Jacket Potatoes with Ratatouille FillingServes: 4
Ingredients:4 large baking potatoes
2 tbsp olive oil
1 Spanish onion, sliced
1 garlic clove, crushed
1/2 small aubergine (eggplant), chopped
1/2 red bell pepper, de-seeded and chopped
1/2 green bell pepper, de-seeded and chopped
400g (14 oz) tin of chopped tomatoes
1 tbsp tomato purée
1 tsp fresh oregano, chopped
a few fresh basil leaves, torn into pieces
5 tbsp red wine or vegetable stock
salt and freshly-ground black pepper, to taste
Method:For perfect jacket potatoes you need potatoes of even size (about 275g [10 oz] each is ideal). Scrub the potatoes clean and prick all over with the tines of a fork. Brush with a little butter or oil then sit on a baking tray and transfer to an oven pre-heated to 200ºC (400ºF, Gas Mark 6) and bake for about 60 to 75 minutes, or until the potatoes are soft when gently squeezed.

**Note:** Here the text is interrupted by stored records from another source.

(** * imageReader: parameter extraction from recognised text, and the batch driver

    A shallow embedding of [index.py]: the text primitives of the Python
    runtime the program calls ([str.lower], [str.strip], [str.split],
    [re.search]), the pattern table and the extractor of
    [OCRParameterModel], the per-row pipeline and the chunk orchestrator.

    A Python [str] is modelled as a list of characters whose code points
    lie in 0..255; the character classes below are the ones Python uses on
    that range. *)

From Stdlib Require Import List Ascii String NArith Arith Bool Lia Permutation.
Import ListNotations.

Set Implicit Arguments.

(** ** Python strings *)

Module PyStr.

Definition str := list ascii.

(** [L "abc"] is the Python literal ['abc']. *)
Definition L (s : string) : str := list_ascii_of_string s.

Definition code (a : ascii) : N := N_of_ascii a.

Definition in_range (lo hi : N) (a : ascii) : bool :=
  ((lo <=? code a) && (code a <=? hi))%N.

(** [str.isspace] on one character: TAB..CR, FS..US, SPACE, NEL, NBSP. *)
Definition isspace (a : ascii) : bool :=
  in_range 9 13 a || in_range 28 32 a
  || (code a =? 133)%N || (code a =? 160)%N.

(** Decimal digits, the class [\d]. *)
Definition isdigit (a : ascii) : bool := in_range 48 57 a.

(** Characters that [str.lower] changes: A..Z and the accented capitals
    0xC0..0xDE apart from the multiplication sign 0xD7. *)
Definition isupper (a : ascii) : bool :=
  in_range 65 90 a
  || (in_range 192 222 a && negb (code a =? 215)%N).

(** Word characters, the class [\w]: alphanumerics and the underscore. *)
Definition isword (a : ascii) : bool :=
  isdigit a || in_range 65 90 a || in_range 97 122 a
  || (code a =? 95)%N
  || (code a =? 170)%N || (code a =? 178)%N || (code a =? 179)%N
  || (code a =? 181)%N || (code a =? 185)%N || (code a =? 186)%N
  || in_range 188 190 a
  || (in_range 192 255 a
      && negb (code a =? 215)%N && negb (code a =? 247)%N).

Definition lower_char (a : ascii) : ascii :=
  if isupper a then ascii_of_N (code a + 32) else a.

(** [s.lower()] *)
Definition lower (s : str) : str := map lower_char s.

Fixpoint lstrip (s : str) : str :=
  match s with
  | a :: s' => if isspace a then lstrip s' else s
  | [] => []
  end.

Definition rstrip (s : str) : str := rev (lstrip (rev s)).

(** [s.strip()] *)
Definition strip (s : str) : str := rstrip (lstrip s).

(** [s.split(sep)] for a one-character separator: the result always has
    one more piece than [s] has separators. *)
Fixpoint split (sep : ascii) (s : str) : list str :=
  match s with
  | [] => [[]]
  | a :: s' =>
      if Ascii.eqb a sep then [] :: split sep s'
      else match split sep s' with
           | piece :: rest => (a :: piece) :: rest
           | [] => [[a]]
           end
  end.
(* ===== verification/GoStd.v ===== *)
(** * The parts of Go's standard library that the database computes with

    - [float64]: IEEE 754 binary64 on [spec_float] (no axioms), with the
      conversions from and to [int64] and [math.Mod];
    - [strconv]: [FormatInt], [ParseInt], [FormatFloat(f, 'g', -1, 64)] (the
      shortest decimal that reads back as [f]) and [ParseFloat] on the number
      tokens of the lexer;
    - [time]: instants as nanoseconds since the Unix epoch in UTC, the civil
      calendar, and the layouts the program formats with. *)
From S2P Require Import Prelude.
From Stdlib Require Import Ascii.
From Stdlib Require Export SpecFloat.

(** ** float64 *)
Abbreviation f64 := spec_float.
Definition f64_add : f64 → f64 → f64 := SFadd 53 1024.
Definition f64_sub : f64 → f64 → f64 := SFsub 53 1024.
Definition f64_mul : f64 → f64 → f64 := SFmul 53 1024.
Definition f64_div : f64 → f64 → f64 := SFdiv 53 1024.
Definition f64_ltb : f64 → f64 → bool := SFltb.
Definition f64_eqb : f64 → f64 → bool := SFeqb.
Definition f64_zero : f64 := S754_zero false.

#[global] Instance f64_eq_dec : EqDecision f64.
Proof. solve_decision. Defined.

Definition f64_is_nan (f : f64) : bool :=
  match f with S754_nan => true | _ => false end.

(** [float64(i)]: round to nearest, ties to even. *)
Definition f64_of_int (i : Z) : f64 := binary_normalize 53 1024 i 0 false.

(** The integer part of a finite float, towards zero. *)
Definition f64_trunc (s : bool) (m : positive) (e : Z) : Z :=
  let a := if (0 <=? e)%Z then (Zpos m * 2 ^ e)%Z else (Zpos m / 2 ^ (- e))%Z in
  if s then (- a)%Z else a.

(** [int64(f)].  Out of range the language leaves the result to the
    implementation; this is the value of the amd64 instruction the packaged
    binaries use (the "integer indefinite" value). *)
Definition f64_to_int (f : f64) : Z :=
  match f with
  | S754_zero _ => 0
  | S754_finite s m e =>
      let z := f64_trunc s m e in
      if decide (in_int64 z) then z else int64_min
  | _ => int64_min
  end.

(** [math.Mod]: the sign of the result is that of the first argument; the
    result of the remainder of two multiples of [2^e] is exact. *)
Definition f64_mod (a b : f64) : f64 :=
  match a, b with
  | S754_nan, _ | _, S754_nan => S754_nan
  | S754_infinity _, _ => S754_nan
  | _, S754_zero _ => S754_nan
  | _, S754_infinity _ => a
  | S754_zero _, _ => a
  | S754_finite s m1 e1, S754_finite _ m2 e2 =>
      let e := Z.min e1 e2 in
      let r := (Z.shiftl (Zpos m1) (e1 - e) mod Z.shiftl (Zpos m2) (e2 - e))%Z in
      binary_normalize 53 1024 (if s then - r else r)%Z e s
  end.

(** ** strconv: integers *)
Definition FormatInt (i : Z) : string := pretty i.

Definition digit_val (c : Ascii.ascii) : option Z :=
  let n := Z.of_N (Ascii.N_of_ascii c) in
  if bool_decide (48 ≤ n ≤ 57)%Z then Some (n - 48)%Z else None.

Fixpoint digits_acc (s : string) (acc : Z) : option Z :=
  match s with
  | EmptyString => Some acc
  | String c s =>
      match digit_val c with
      | Some d => digits_acc s (acc * 10 + d)
      | None => None
      end
  end.

(** The value of a non-empty string of decimal digits. *)
Definition digits_val (s : string) : option Z :=
  match s with EmptyString => None | _ => digits_acc s 0 end.

(** [strconv.ParseInt(s, 10, 64)] on an unsigned token. *)
Definition ParseInt (s : string) : option Z :=
  match digits_val s with
  | Some z => if bool_decide (z ≤ int64_max)%Z then Some z else None
  | None => None
  end.

(** ** strconv: floats *)

(** [D * 10^x] correctly rounded, with the given sign; [0 ≤ D]. *)
Definition dec_round (neg : bool) (D x : Z) : f64 :=
  match D with
  | Zpos d =>
      if (0 <=? x)%Z then
        binary_normalize 53 1024 (if neg then - (D * 10 ^ x) else D * 10 ^ x)%Z 0 neg
      else
        let '(q, e, l) := SFdiv_core_binary 53 1024 D 0 (10 ^ (- x)) 0 in
        binary_round_aux 53 1024 neg q e l
  | _ => S754_zero neg
  end.

(** Split a token at its first ['.']. *)
Fixpoint split_dot (s : string) : string * option string :=
  match s with
  | EmptyString => (EmptyString, None)
  | String c s =>
      if bool_decide (c = "."%char) then (EmptyString, Some s)
      else let '(a, b) := split_dot s in (String c a, b)
  end.

(** [strconv.ParseFloat(s, 64)] on a token [digits '.' digits*]; a value that
    rounds to an infinity is a range error. *)
Definition ParseFloat (s : string) : option f64 :=
  match split_dot s with
  | (ip, Some fp) =>
      match digits_acc (ip +:+ fp) 0 with
      | Some d =>
          match dec_round false d (- Z.of_nat (String.length fp)) with
          | S754_infinity _ => None
          | f => Some f
          end
      | None => None
      end
  | (ip, None) => None
  end.

(** The exact decimal value [D * 10^x] of a finite float. *)
Definition exact_dec (m : positive) (e : Z) : Z * Z :=
  if (0 <=? e)%Z then (Zpos m * 2 ^ e, 0)%Z else (Zpos m * 5 ^ (- e), e)%Z.

Definition ndigits (D : Z) : Z := Z.of_nat (String.length (FormatInt D)).

(** The shortest digits: with [n] digits the two neighbours of the value are
    candidates; a candidate is usable when it reads back as the float, and
    when both are the nearer one is taken. *)
Fixpoint shortest (fuel : nat) (n : Z) (f : f64) (D x : Z) : Z * Z :=
  match fuel with
  | O => (D, x)
  | S fuel =>
      let k := (ndigits D - n)%Z in
      if (k <=? 0)%Z then (D, x) else
      let p := (10 ^ k)%Z in
      let down := (D / p)%Z in
      let up := (down + 1)%Z in
      let okdown := bool_decide (dec_round false down (x + k) = f) in
      let okup := bool_decide (dec_round false up (x + k) = f) in
      match okdown, okup with
      | true, true =>
          match (2 * (D mod p) ?= p)%Z with
          | Lt => (down, x + k)
          | Gt => (up, x + k)
          | Eq => if Z.even down then (down, x + k) else (up, x + k)
          end%Z
      | true, false => (down, x + k)%Z
      | false, true => (up, x + k)%Z
      | false, false => shortest fuel (n + 1) f D x
      end
  end.

Fixpoint strip_zeros (s : string) : string :=
  match s with
  | EmptyString => EmptyString
  | String c s' =>
      match strip_zeros s' with
      | EmptyString => if bool_decide (c = "0"%char) then EmptyString
                       else String c EmptyString
      | s'' => String c s''
      end
  end.

Fixpoint str_repeat (s : string) (n : nat) : string :=
  match n with O => EmptyString | S n => s +:+ str_repeat s n end.

(** [appendInt(b, v, width)] of package time: zero padding on the left. *)
Definition pad (width : nat) (v : Z) : string :=
  let s := FormatInt (Z.abs v) in
  (if (v <? 0)%Z then "-" else "") +:+ str_repeat "0" (width - String.length s) +:+ s.

Definition fmtE (ds : string) (dp : Z) : string :=
  let ex := (dp - 1)%Z in
  String.substring 0 1 ds
  +:+ (if bool_decide (String.length ds ≤ 1) then ""
       else "." +:+ String.substring 1 (String.length ds - 1) ds)
  +:+ "e" +:+ (if (ex <? 0)%Z then "-" else "+") +:+ pad 2 (Z.abs ex).

Definition fmtF (ds : string) (dp : Z) : string :=
  let nd := String.length ds in
  let n := Z.to_nat dp in
  if (dp <=? 0)%Z then
    "0" +:+ (if bool_decide (nd = 0) then "" else
               "." +:+ str_repeat "0" (Z.to_nat (- dp)) +:+ ds)
  else if bool_decide (nd ≤ n) then ds +:+ str_repeat "0" (n - nd)
  else String.substring 0 n ds +:+ "." +:+ String.substring n (nd - n) ds.

(** [strconv.FormatFloat(f, 'g', -1, 64)]. *)
Definition FormatFloat (f : f64) : string :=
  match f with
  | S754_nan => "NaN"
  | S754_infinity true => "-Inf"
  | S754_infinity false => "+Inf"
  | S754_zero s => if s then "-0" else "0"
  | S754_finite s m e =>
      let '(D, x) := exact_dec m e in
      let '(D', x') := shortest 17 1 (S754_finite false m e) D x in
      let dp := (ndigits D' + x')%Z in
      let ds := strip_zeros (FormatInt D') in
      let ex := (dp - 1)%Z in
      (if s then "-" else "")
      +:+ (if (ex <? -4)%Z || (6 <=? ex)%Z then fmtE ds dp else fmtF ds dp)
  end.

(** ** time *)

(** Days since 1970-01-01 to year, month and day of the proleptic Gregorian
    calendar (400-year eras of 146097 days starting on 1 March). *)
Definition civil_of_days (days : Z) : Z * Z * Z :=
  let z := (days + 719468)%Z in
  let era := (z / 146097)%Z in
  let doe := (z mod 146097)%Z in
  let yoe := ((doe - doe / 1460 + doe / 36524 - doe / 146096) / 365)%Z in
  let doy := (doe - (365 * yoe + yoe / 4 - yoe / 100))%Z in
  let mp := ((5 * doy + 2) / 153)%Z in
  let d := (doy - (153 * mp + 2) / 5 + 1)%Z in
  let m := (if mp <? 10 then mp + 3 else mp - 9)%Z in
  let y := (yoe + era * 400 + (if m <=? 2 then 1 else 0))%Z in
  (y, m, d).

Definition days_of_civil (y m d : Z) : Z :=
  let y' := (if m <=? 2 then y - 1 else y)%Z in
  let era := (y' / 400)%Z in
  let yoe := (y' mod 400)%Z in
  let mp := (if m <=? 2 then m + 9 else m - 3)%Z in
  let doy := ((153 * mp + 2) / 5 + d - 1)%Z in
  let doe := (yoe * 365 + yoe / 4 - yoe / 100 + doy)%Z in
  (era * 146097 + doe - 719468)%Z.

Definition nanos_per_sec : Z := 1000000000.

Record civil := Civil {
  c_year : Z; c_month : Z; c_day : Z;
  c_hour : Z; c_min : Z; c_sec : Z; c_nano : Z }.

Definition civil_of_time (t : Z) : civil :=
  let secs := (t / nanos_per_sec)%Z in
  let '(y, m, d) := civil_of_days (secs / 86400) in
  let sod := (secs mod 86400)%Z in
  Civil y m d (sod / 3600) (sod / 60 mod 60) (sod mod 60) (t mod nanos_per_sec).

Definition format_date (c : civil) : string :=
  pad 4 (c_year c) +:+ "-" +:+ pad 2 (c_month c) +:+ "-" +:+ pad 2 (c_day c).
Definition format_clock (c : civil) : string :=
  pad 2 (c_hour c) +:+ ":" +:+ pad 2 (c_min c) +:+ ":" +:+ pad 2 (c_sec c).

(** [t.UTC().Format("2006-01-02 15:04:05")] *)
Definition FormatDateTime (t : Z) : string :=
  let c := civil_of_time t in format_date c +:+ " " +:+ format_clock c.

(** [t.UTC().Format(time.RFC3339Nano)]: the fraction is printed without its
    trailing zeros, and not at all when it is zero. *)
Definition FormatRFC3339Nano (t : Z) : string :=
  let c := civil_of_time t in
  let frac := strip_zeros (pad 9 (c_nano c)) in
  format_date c +:+ "T" +:+ format_clock c
  +:+ (if bool_decide (frac = EmptyString) then "" else "." +:+ frac) +:+ "Z".

(** ** Facts *)

#[global] Instance FormatInt_inj : Inj (=) (=) FormatInt.
Proof. intros x y. unfold FormatInt. apply (inj pretty). Qed.

Example format_float_examples :
  map FormatFloat
    [f64_of_int 1000000; f64_of_int 123456; dec_round false 1 (-1);
     dec_round true 25 (-1); dec_round false 5 (-324); dec_round false 1 (-5);
     dec_round false 12345678 (-4); f64_of_int 25; S754_zero true;
     S754_finite false 4503599627370496 (-96)]
  = ["1e+06"; "123456"; "0.1"; "-2.5"; "5e-324"; "1e-05"; "1234.5678"; "25";
     "-0"; "5.684341886080802e-14"].
Proof. vm_compute. reflexivity. Qed.

Example format_time_example :
  FormatDateTime 1000000000000000000 = "2001-09-09 01:46:40"
  ∧ FormatRFC3339Nano (-1) = "1969-12-31T23:59:59.999999999Z".
Proof. split; vm_compute; reflexivity. Qed.

(** ** [time.ParseInLocation] for the layouts the program uses

    A layout is a list of fields.  Year, month, day, minute and second have
    fixed widths, the hour may have one digit; a space matches one or more
    spaces; a fraction of a second may follow the seconds, of which nine digits
    count. *)
Inductive time_field :=
  FYear | FMonth | FDay | FHour | FMinute | FSecond | FChar (c : ascii) | FSpace.

Definition is_digit (c : ascii) : bool :=
  match digit_val c with Some _ => true | None => false end.

(** The value of exactly [n] digits and the rest. *)
Fixpoint take_digits (n : nat) (acc : Z) (s : string) : option (Z * string) :=
  match n, s with
  | 0, _ => Some (acc, s)
  | S n, String c s =>
      match digit_val c with
      | Some d => take_digits n (10 * acc + d)%Z s
      | None => None
      end
  | S _, EmptyString => None
  end.

(** [getnum(s, false)]: one digit, or two if there are two. *)
Definition getnum_loose (s : string) : option (Z * string) :=
  match take_digits 2 0 s with Some q => Some q | None => take_digits 1 0 s end.

Fixpoint cut_spaces (s : string) : string :=
  match s with
  | String " "%char s' => cut_spaces s'
  | _ => s
  end.

(** The digits of a fraction: nanoseconds so far, weight of the next digit. *)
Fixpoint fraction (weight acc : Z) (s : string) : Z * string :=
  match s with
  | String c s' =>
      match digit_val c with
      | Some d => fraction (weight / 10) (acc + d * weight)%Z s'
      | None => (acc, s)
      end
  | EmptyString => (acc, s)
  end.

Definition opt_fraction (s : string) : Z * string :=
  match s with
  | String p (String c s') =>
      if (Ascii.eqb p "."%char || Ascii.eqb p ","%char) && is_digit c
      then fraction 100000000 0 (String c s') else (0%Z, s)
  | _ => (0%Z, s)
  end.

Definition is_leap (y : Z) : bool :=
  ((y mod 4 =? 0) && (negb (y mod 100 =? 0) || (y mod 400 =? 0)))%Z.
Definition days_in (m y : Z) : Z :=
  if (m =? 2)%Z then (if is_leap y then 29 else 28)%Z
  else if bool_decide (m ∈ [4; 6; 9; 11]%Z) then 30%Z else 31%Z.

Record stamp_fields := MkStamp {
  s_y : Z; s_mo : Z; s_d : Z; s_h : Z; s_mi : Z; s_s : Z; s_ns : Z }.

Fixpoint parse_fields (fs : list time_field) (t : stamp_fields) (s : string) : option stamp_fields :=
  match fs with
  | [] => match s with EmptyString => Some t | _ => None end
  | f :: fs =>
      match f with
      | FYear =>
          '(n, s) ← take_digits 4 0 s;
          parse_fields fs (MkStamp n (s_mo t) (s_d t) (s_h t) (s_mi t) (s_s t) (s_ns t)) s
      | FMonth =>
          '(n, s) ← take_digits 2 0 s;
          if bool_decide (1 ≤ n ≤ 12)%Z
          then parse_fields fs (MkStamp (s_y t) n (s_d t) (s_h t) (s_mi t) (s_s t) (s_ns t)) s
          else None
      | FDay =>
          '(n, s) ← take_digits 2 0 s;
          parse_fields fs (MkStamp (s_y t) (s_mo t) n (s_h t) (s_mi t) (s_s t) (s_ns t)) s
      | FHour =>
          '(n, s) ← getnum_loose s;
          if bool_decide (n < 24)%Z
          then parse_fields fs (MkStamp (s_y t) (s_mo t) (s_d t) n (s_mi t) (s_s t) (s_ns t)) s
          else None
      | FMinute =>
          '(n, s) ← take_digits 2 0 s;
          if bool_decide (n < 60)%Z
          then parse_fields fs (MkStamp (s_y t) (s_mo t) (s_d t) (s_h t) n (s_s t) (s_ns t)) s
          else None
      | FSecond =>
          '(n, s) ← take_digits 2 0 s;
          if bool_decide (n < 60)%Z
          then let '(ns, s) := opt_fraction s in
               parse_fields fs (MkStamp (s_y t) (s_mo t) (s_d t) (s_h t) (s_mi t) n ns) s
          else None
      | FChar c =>
          match s with
          | String c' s' => if Ascii.eqb c c' then parse_fields fs t s' else None
          | EmptyString => None
          end
      | FSpace =>
          match s with
          | String c' s' => if Ascii.eqb c' " "%char then parse_fields fs t (cut_spaces s') else None
          | EmptyString => None
          end
      end
  end.

(** Nanoseconds since the epoch, or [None] for a parse error. *)
Definition ParseTime (layout : list time_field) (s : string) : option Z :=
  t ← parse_fields layout (MkStamp 0 1 1 0 0 0 0) s;
  if bool_decide (1 ≤ s_d t ≤ days_in (s_mo t) (s_y t))%Z then
    Some ((days_of_civil (s_y t) (s_mo t) (s_d t) * 86400 + s_h t * 3600 + s_mi t * 60 + s_s t)
            * nanos_per_sec + s_ns t)%Z
  else None.

Definition date_fields : list time_field := [FYear; FChar "-"%char; FMonth; FChar "-"%char; FDay].
Definition clock_fields : list time_field :=
  [FHour; FChar ":"%char; FMinute; FChar ":"%char; FSecond].

Example parse_time_ex1 :
  ParseTime (date_fields ++ [FSpace] ++ clock_fields) "2024-02-29 12:30:05.25" = Some 1709209805250000000%Z ∧
  ParseTime date_fields "2023-02-29" = None ∧ ParseTime date_fields "1970-01-02" = Some 86400000000000%Z.
Proof. vm_compute. repeat split. Qed.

Heat the oil in a large frying pan and use to fry the onion gently for about 4 minutes, or until soft but not coloured. Add the garlic and cook for 1 minute then stir in the aubergine and the bell peppers. Fry the mixture over medium heat until it just begins to soften.
Add the tomatoes, tomato purée, oregano, basil and wine or stock. Bring gently to a boil then reduce the heat and simmer for 30 minutes, or until the liquid has reduced slightly.
When the potatoes are cooked cut them in half and arrange on a serving plate. Season the ratatouille to taste, then spoon the mixture over the potatoes.